In Emmet Gowin, a retrospective from 1967 to the present, we come to know and appreciate the retired Princeton University professor’s singular vision. What began as an intimate love story between two people broadens to embrace the natural world. Yet, the intimacy of his family portraits never diminishes.
In "Edith, Chincoteague Island, Virginia, 1967" we see the back of her head, hair loosely gathered in a barrette, a slightly worn and stretched sweater draping her shoulders which are pulled back. The focus is shallow, her cheekbone well defined against the soft focus of the water that captures her gaze. Highlights on her skin glow, while every shadow harbors some receding detail revealed on close inspection. Even from the back we can see that Edith is serious, in every way his collaborator.
As Gowin turns his gaze to the aftermath of the Mount St. Helen’s volcano explosions in the ‘80s, his spiritual underpinnings become more overt and the visual poetry that began with Edith deepens. He writes, “Even when the landscape is profoundly disfigured or brutalized, it is always deeply animated from within.... This is the gift of a landscape photograph: that the heart finds a place to stand.”

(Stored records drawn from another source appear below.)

(** Cancelling reaches every kind of job.  The reply says the job was
    cancelled exactly when it is in the registry or the script runner knows
    it; a registered job's context is cancelled, nothing else of the registry
    changes, and an audit event is emitted exactly for an accepted cancel. *)
Theorem cancel_reaches_registered_jobs scripts jobID r :
  let '(r', rep, evs) := cmdJobCancel scripts (Ok jobID) r in
  (rp_Accepted rep = true <-> is_Some (inflight r !! jobID) \/ scripts jobID = true) /\
  (forall h, inflight r !! jobID = Some h -> ctx_done r' (h_ctx h) = true) /\
  inflight r' = inflight r /\ slots r' = slots r /\ done r' = done r /\
  evs = (if rp_Accepted rep then [EvAudit (str "job.cancelled") jobID] else []).
Proof.
  unfold cmdJobCancel, CancelJob. destruct (inflight r !! jobID) as [h|] eqn:E.
  - rewrite orb_true_r. cbn. split_and!; try done.
    + split; [by left; eauto | done].
    + intros h' [= <-]. unfold ctx_done. cbn. apply bool_decide_eq_true_2. set_solver.
  - rewrite orb_false_r. destruct (scripts jobID) eqn:Es; cbn; split_and!; try done.
    + split; [by right | done].
    + split; [done|]. intros [[h Hh]|?]; done.
Qed.

(** *** Witnesses *)

Lemma scheduled_spec_is_attributed_witness :
  exists spec, scheduledSpec (fun _ _ => None) (str "id") (str "e1") (str "script.run") [] = Some spec /\
    EntryID spec = str "e1".
Proof.
  eexists. split; [reflexivity|].
  apply (scheduled_spec_is_attributed (fun _ _ => None) (str "id") (str "e1") (str "script.run") []).
  reflexivity.
Defined.

Lemma drain_reports_every_running_job_witness :
  resultsOf (drainReport (reg demo_sys)) ≡ₚ
  [(str "j2", with_entry [] (plainResult StatusCancelled (-1)))].
Proof. exact (drain_reports_every_running_job demo_sys demo_reachable). Defined.

Lemma handleJob_disposes_of_every_message_witness :
  (handleJob (fun _ => None) (fun s _ => Some (demo_spec (str ">"))) (str "{}") (fun _ => None)).1 = Term.
Proof.
  apply (handleJob_disposes_of_every_message (fun _ => None) (fun s _ => Some (demo_spec (str ">")))
    (str "{}") (fun _ => None)).
  vm_compute. discriminate.
Defined.

Lemma update_exits_only_after_reporting_witness :
  let d := {| ud_StateDir := str "/s"; ud_Version := str "1"; ud_Runner := true; ud_Audit := true;
              ud_Restart := true; ud_Handoff := false |} in
  let out := {| res_Version := str "2"; res_Target := []; res_Backup := []; res_StagedPath := [];
                res_Bytes := 1; res_Finalizing := false; res_FinalizerPID := 0; res_Status := [] |} in
  let evs := Execute d (demo_spec (str "u")) (Ok (demo_req [])) (fun _ _ => goPair (Ok out)) (fun _ => []) 5 in
  exists pre last, evs = pre ++ [last] /\ last = EvRestart (str "updated to " ++ req_Version (demo_req [])).
Proof.
  intros d out evs.
  destruct (proj2 (update_exits_only_after_reporting d (demo_spec (str "u")) (Ok (demo_req []))
    (fun _ _ => Ok out) (fun _ => []) 5 eq_refl)) as (req & out' & pre & last & Hq & _ & Hf & He & Hl & _).
  - repeat first [apply Exists_cons_hd; exact I | apply Exists_cons_tl].
  - exists pre, last. split; [exact He|]. injection Hf as <-. injection Hq as <-. exact Hl.
Defined.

When Gowin records aerial photos of the Nevada nuclear test sites and other ravaged landscapes around the globe, his expert use of 19th-century printing processes keeps the tones of the moonlike surfaces warm and inviting. The viewer has a heartfelt place to stand.
In 2001 Gowin returns to the minutiae of daily life – this time moths in a forest near the border of Panama and Colombia. And there among his personal items is a silhouette tracing of Edith which he places in the moth collecting sheet lit from behind. “I was in her presence and she in mine....” he writes. Appropriately he has returned to his muse, a moth to the flame.